Starting from the first line below, copy the whole listing exactly.

START Records shown

(** [str(n)] for an int: its decimal digits, with "-" when negative. *)
Definition digit_char (d : N) : Ascii.ascii := Ascii.ascii_of_N (48 + d).

Fixpoint digits_of_N (fuel : nat) (n : N) (acc : string) : string :=
  match fuel with
  | O => acc
  | S f =>
      let acc' := String (digit_char (N.modulo n 10)) acc in
      if N.eqb (N.div n 10) 0 then acc' else digits_of_N f (N.div n 10) acc'
  end.

Definition str_of_Z (z : Z) : string :=
  match z with
  | Z0 => "0"
  | Zpos p => digits_of_N (Pos.size_nat p) (Npos p) ""
  | Zneg p => "-" ++ digits_of_N (Pos.size_nat p) (Npos p) ""
  end.

(** [repr(s)] for a string: single quotes, or double quotes when [s]
    holds a single quote and no double quote; the backslash and the
    chosen quote are escaped, \t \n \r by name, and the other
    non-printable characters (\x00-\x1f, \x7f-\xa0, \xad) as \xhh. *)
Definition backslash : Ascii.ascii := Ascii.ascii_of_nat 92.
Definition dquote : Ascii.ascii := Ascii.ascii_of_nat 34.
Definition squote : Ascii.ascii := Ascii.ascii_of_nat 39.

Definition hex_char (d : nat) : Ascii.ascii :=
  if (d <? 10)%nat then Ascii.ascii_of_nat (48 + d) else Ascii.ascii_of_nat (87 + d).

Definition escape_char (q c : Ascii.ascii) : string :=
  let n := Ascii.nat_of_ascii c in
  if (n =? 92)%nat || Ascii.eqb c q then String backslash (String c EmptyString)
  else if (n =? 9)%nat then String backslash "t"
  else if (n =? 10)%nat then String backslash "n"
  else if (n =? 13)%nat then String backslash "r"
  else if (n <? 32)%nat || ((127 <=? n)%nat && (n <=? 160)%nat) || (n =? 173)%nat
  then String backslash (String (Ascii.ascii_of_nat 120) (String (hex_char (n / 16))
         (String (hex_char (n mod 16)) EmptyString)))
  else String c EmptyString.

Fixpoint has_char (c : Ascii.ascii) (s : string) : bool :=
  match s with
  | EmptyString => false
  | String a r => Ascii.eqb a c || has_char c r
  end.

Fixpoint escape (q : Ascii.ascii) (s : string) : string :=
  match s with
  | EmptyString => EmptyString
  | String c r => escape_char q c ++ escape q r
  end.

Definition repr_str (s : string) : string :=
  let q := if has_char squote s && negb (has_char dquote s) then dquote else squote in
  String q (escape q s ++ String q EmptyString).

(** [repr(v)] and [str(v)] (what an f-string inserts) of a value: they
    differ only on a string, which [str] leaves as it is. A live object
    is shown by its own text. *)
Fixpoint py_repr (v : pyval) : string :=
  match v with
  | PNone => "None"
  | PBool true => "True"
  | PBool false => "False"
  | PInt z => str_of_Z z
  | PStr s => repr_str s
  | PList xs =>
      "[" ++ (fix go (l : list pyval) : string :=
                match l with
                | [] => ""
                | x :: r => py_repr x ++ match r with [] => "" | _ => ", " ++ go r end
                end) xs ++ "]"
  | PDict kvs =>
      "{" ++ (fix go (l : list (string * pyval)) : string :=
                match l with
                | [] => ""
                | (k, x) :: r =>
                    repr_str k ++ ": " ++ py_repr x
                    ++ match r with [] => "" | _ => ", " ++ go r end
                end) kvs ++ "}"
  | PObj r => r
  end.

Definition py_str (v : pyval) : string :=
  match v with PStr s => s | _ => py_repr v end.

(** What a call does: it returns, raises, or never returns. *)
Inductive outcome (A : Type) : Type :=
| Ret (a : A)
| Exn (e : exc)
| Hang.
Arguments Ret {A} a.
Arguments Exn {A} e.
Arguments Hang {A}.

Definition truthy (v : pyval) : bool :=
  match v with
  | PNone => false
  | PBool b => b
  | PInt z => negb (Z.eqb z 0)
  | PStr s => str_truthy s
  | PList xs => negb (Nat.eqb (length xs) 0)
  | PDict kvs => negb (Nat.eqb (length kvs) 0)
  | PObj _ => true
  end.

(** [d.get(k, default)] on a dict given by its bindings (keys distinct). *)
Fixpoint assoc_get (kvs : list (string * pyval)) (k : string) (dflt : pyval)
  : pyval :=
  match kvs with
  | [] => dflt
  | (k', v) :: r => if String.eqb k k' then v else assoc_get r k dflt
  end.

(** [x.get(k, default)] on an arbitrary value: only a dict has [.get];
    anything else raises [AttributeError]. *)
Definition get (x : pyval) (k : string) (dflt : pyval) : exc + pyval :=
  match x with
  | PDict kvs => inr (assoc_get kvs k dflt)
  | _ => inl (mkExc AttributeError
                ("object has no attribute 'get'"))
  end.

(** Whether [json.dumps] succeeds: it raises [TypeError] on a live object. *)
Fixpoint json_serializable (v : pyval) : bool :=
  match v with
  | PObj _ => false
  | PList xs => forallb json_serializable xs
  | PDict kvs =>
      (fix go (l : list (string * pyval)) : bool :=
         match l with
         | [] => true
         | (_, w) :: r => json_serializable w && go r
         end) kvs
  | _ => true
  end.

End Py.

Import Py.

(* ------------------------------------------------------------------ *)
(** ** Stealth driver (src/stealth_driver.py) *)

Module Driver.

END Records shown

Exercise answer
(** [str(n)] for an int: its decimal digits, with "-" when negative. *)
Definition digit_char (d : N) : Ascii.ascii := Ascii.ascii_of_N (48 + d).

Fixpoint digits_of_N (fuel : nat) (n : N) (acc : string) : string :=
  match fuel with
  | O => acc
  | S f =>
      let acc' := String (digit_char (N.modulo n 10)) acc in
      if N.eqb (N.div n 10) 0 then acc' else digits_of_N f (N.div n 10) acc'
  end.

Definition str_of_Z (z : Z) : string :=
  match z with
  | Z0 => "0"
  | Zpos p => digits_of_N (Pos.size_nat p) (Npos p) ""
  | Zneg p => "-" ++ digits_of_N (Pos.size_nat p) (Npos p) ""
  end.

(** [repr(s)] for a string: single quotes, or double quotes when [s]
    holds a single quote and no double quote; the backslash and the
    chosen quote are escaped, \t \n \r by name, and the other
    non-printable characters (\x00-\x1f, \x7f-\xa0, \xad) as \xhh. *)
Definition backslash : Ascii.ascii := Ascii.ascii_of_nat 92.
Definition dquote : Ascii.ascii := Ascii.ascii_of_nat 34.
Definition squote : Ascii.ascii := Ascii.ascii_of_nat 39.

Definition hex_char (d : nat) : Ascii.ascii :=
  if (d <? 10)%nat then Ascii.ascii_of_nat (48 + d) else Ascii.ascii_of_nat (87 + d).

Definition escape_char (q c : Ascii.ascii) : string :=
  let n := Ascii.nat_of_ascii c in
  if (n =? 92)%nat || Ascii.eqb c q then String backslash (String c EmptyString)
  else if (n =? 9)%nat then String backslash "t"
  else if (n =? 10)%nat then String backslash "n"
  else if (n =? 13)%nat then String backslash "r"
  else if (n <? 32)%nat || ((127 <=? n)%nat && (n <=? 160)%nat) || (n =? 173)%nat
  then String backslash (String (Ascii.ascii_of_nat 120) (String (hex_char (n / 16))
         (String (hex_char (n mod 16)) EmptyString)))
  else String c EmptyString.

Fixpoint has_char (c : Ascii.ascii) (s : string) : bool :=
  match s with
  | EmptyString => false
  | String a r => Ascii.eqb a c || has_char c r
  end.

Fixpoint escape (q : Ascii.ascii) (s : string) : string :=
  match s with
  | EmptyString => EmptyString
  | String c r => escape_char q c ++ escape q r
  end.

Definition repr_str (s : string) : string :=
  let q := if has_char squote s && negb (has_char dquote s) then dquote else squote in
  String q (escape q s ++ String q EmptyString).

(** [repr(v)] and [str(v)] (what an f-string inserts) of a value: they
    differ only on a string, which [str] leaves as it is. A live object
    is shown by its own text. *)
Fixpoint py_repr (v : pyval) : string :=
  match v with
  | PNone => "None"
  | PBool true => "True"
  | PBool false => "False"
  | PInt z => str_of_Z z
  | PStr s => repr_str s
  | PList xs =>
      "[" ++ (fix go (l : list pyval) : string :=
                match l with
                | [] => ""
                | x :: r => py_repr x ++ match r with [] => "" | _ => ", " ++ go r end
                end) xs ++ "]"
  | PDict kvs =>
      "{" ++ (fix go (l : list (string * pyval)) : string :=
                match l with
                | [] => ""
                | (k, x) :: r =>
                    repr_str k ++ ": " ++ py_repr x
                    ++ match r with [] => "" | _ => ", " ++ go r end
                end) kvs ++ "}"
  | PObj r => r
  end.

Definition py_str (v : pyval) : string :=
  match v with PStr s => s | _ => py_repr v end.

(** What a call does: it returns, raises, or never returns. *)
Inductive outcome (A : Type) : Type :=
| Ret (a : A)
| Exn (e : exc)
| Hang.
Arguments Ret {A} a.
Arguments Exn {A} e.
Arguments Hang {A}.

Definition truthy (v : pyval) : bool :=
  match v with
  | PNone => false
  | PBool b => b
  | PInt z => negb (Z.eqb z 0)
  | PStr s => str_truthy s
  | PList xs => negb (Nat.eqb (length xs) 0)
  | PDict kvs => negb (Nat.eqb (length kvs) 0)
  | PObj _ => true
  end.

(** [d.get(k, default)] on a dict given by its bindings (keys distinct). *)
Fixpoint assoc_get (kvs : list (string * pyval)) (k : string) (dflt : pyval)
  : pyval :=
  match kvs with
  | [] => dflt
  | (k', v) :: r => if String.eqb k k' then v else assoc_get r k dflt
  end.

(** [x.get(k, default)] on an arbitrary value: only a dict has [.get];
    anything else raises [AttributeError]. *)
Definition get (x : pyval) (k : string) (dflt : pyval) : exc + pyval :=
  match x with
  | PDict kvs => inr (assoc_get kvs k dflt)
  | _ => inl (mkExc AttributeError
                ("object has no attribute 'get'"))
  end.

(** Whether [json.dumps] succeeds: it raises [TypeError] on a live object. *)
Fixpoint json_serializable (v : pyval) : bool :=
  match v with
  | PObj _ => false
  | PList xs => forallb json_serializable xs
  | PDict kvs =>
      (fix go (l : list (string * pyval)) : bool :=
         match l with
         | [] => true
         | (_, w) :: r => json_serializable w && go r
         end) kvs
  | _ => true
  end.

End Py.

Import Py.

(* ------------------------------------------------------------------ *)
(** ** Stealth driver (src/stealth_driver.py) *)

Module Driver.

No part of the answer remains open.